(** Looking an element up in the dict. *)
Lemma zset_find h zs es e : zset_ok h zs es ->
  exists d r, dictFind ty can (zdict zs) e = Ok (d, r) /\ zset_ok h (set_dict zs d) es /\
  ((exists A x B de, es = A ++ x :: B /\ e_ele x = e /\ r = Some de /\ de_key de = e /\ de_val de = Some (e_loc x) /\
      score_at h de = Ok (e_score x) /\ dict_map d !! e <> None) \/
   (r = None /\ e ∉ e_ele <$> es)).
Proof.
  intros (Hz & Hr & Hm & Hnd). destruct (find_map (zdict zs) e Hr) as (d & r & E & Hr' & Hm' & Hres).
  exists d, r. split; [done|]. split; [by rewrite <- Hm' in Hm|].
  destruct (decide (e ∈ e_ele <$> es)) as [Hin|Hout].
  - left. apply list_elem_of_fmap in Hin as (x & -> & Hin). apply list_elem_of_split in Hin as (A & B & ->).
    rewrite Hm, locs_middle, lookup_insert_eq in Hres by done. destruct r as [de|]; [|done]. destruct Hres as [Hk Hv].
    exists A, x, B, de. split_and!; try done; [congruence| |by rewrite Hm', Hm, locs_middle, lookup_insert_eq].
    unfold score_at. injection Hv as Hv. rewrite <- Hv. cbn [deref mbind res_bind].
    destruct (repr_entry h _ _ A x B (ok_repr _ _ _ (proj1 Hz))) as (n & -> & [_ Hs]). cbn [mbind res_bind]. by rewrite Hs.
  - right. rewrite Hm, locs_absent in Hres by done. destruct r as [de|]; [|done]. by destruct Hres.
Qed.

Lemma zsetScore_spec h zs es e : zset_ok h zs es ->
  exists zs', zsetScore ty can h zs e = Ok (zs', score_in e (items es)) /\ zset_ok h zs' es.
Proof.
  intros Hok. pose proof Hok as (_ & _ & _ & Hnd). unfold zsetScore.
  destruct (zset_find h zs es e Hok) as (d & r & -> & Hok' & [(A & x & B & de & -> & <- & -> & _ & _ & Hs & _)|[-> Hn]]); cbn [mbind res_bind].
  - rewrite Hs. cbn [mbind res_bind]. eexists. split; [|done]. by rewrite score_in_entry.
  - eexists. split; [|done]. rewrite score_in_absent; [done|]. by rewrite items_ele.
Qed.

○ ○ ○ ○ ○ ○ ○

Down to the last line, give the records again exactly.

### RESPONSE AREA
(** Looking an element up in the dict. *)
Lemma zset_find h zs es e : zset_ok h zs es ->
  exists d r, dictFind ty can (zdict zs) e = Ok (d, r) /\ zset_ok h (set_dict zs d) es /\
  ((exists A x B de, es = A ++ x :: B /\ e_ele x = e /\ r = Some de /\ de_key de = e /\ de_val de = Some (e_loc x) /\
      score_at h de = Ok (e_score x) /\ dict_map d !! e <> None) \/
   (r = None /\ e ∉ e_ele <$> es)).
Proof.
  intros (Hz & Hr & Hm & Hnd). destruct (find_map (zdict zs) e Hr) as (d & r & E & Hr' & Hm' & Hres).
  exists d, r. split; [done|]. split; [by rewrite <- Hm' in Hm|].
  destruct (decide (e ∈ e_ele <$> es)) as [Hin|Hout].
  - left. apply list_elem_of_fmap in Hin as (x & -> & Hin). apply list_elem_of_split in Hin as (A & B & ->).
    rewrite Hm, locs_middle, lookup_insert_eq in Hres by done. destruct r as [de|]; [|done]. destruct Hres as [Hk Hv].
    exists A, x, B, de. split_and!; try done; [congruence| |by rewrite Hm', Hm, locs_middle, lookup_insert_eq].
    unfold score_at. injection Hv as Hv. rewrite <- Hv. cbn [deref mbind res_bind].
    destruct (repr_entry h _ _ A x B (ok_repr _ _ _ (proj1 Hz))) as (n & -> & [_ Hs]). cbn [mbind res_bind]. by rewrite Hs.
  - right. rewrite Hm, locs_absent in Hres by done. destruct r as [de|]; [|done]. by destruct Hres.
Qed.

Lemma zsetScore_spec h zs es e : zset_ok h zs es ->
  exists zs', zsetScore ty can h zs e = Ok (zs', score_in e (items es)) /\ zset_ok h zs' es.
Proof.
  intros Hok. pose proof Hok as (_ & _ & _ & Hnd). unfold zsetScore.
  destruct (zset_find h zs es e Hok) as (d & r & -> & Hok' & [(A & x & B & de & -> & <- & -> & _ & _ & Hs & _)|[-> Hn]]); cbn [mbind res_bind].
  - rewrite Hs. cbn [mbind res_bind]. eexists. split; [|done]. by rewrite score_in_entry.
  - eexists. split; [|done]. rewrite score_in_absent; [done|]. by rewrite items_ele.
Qed.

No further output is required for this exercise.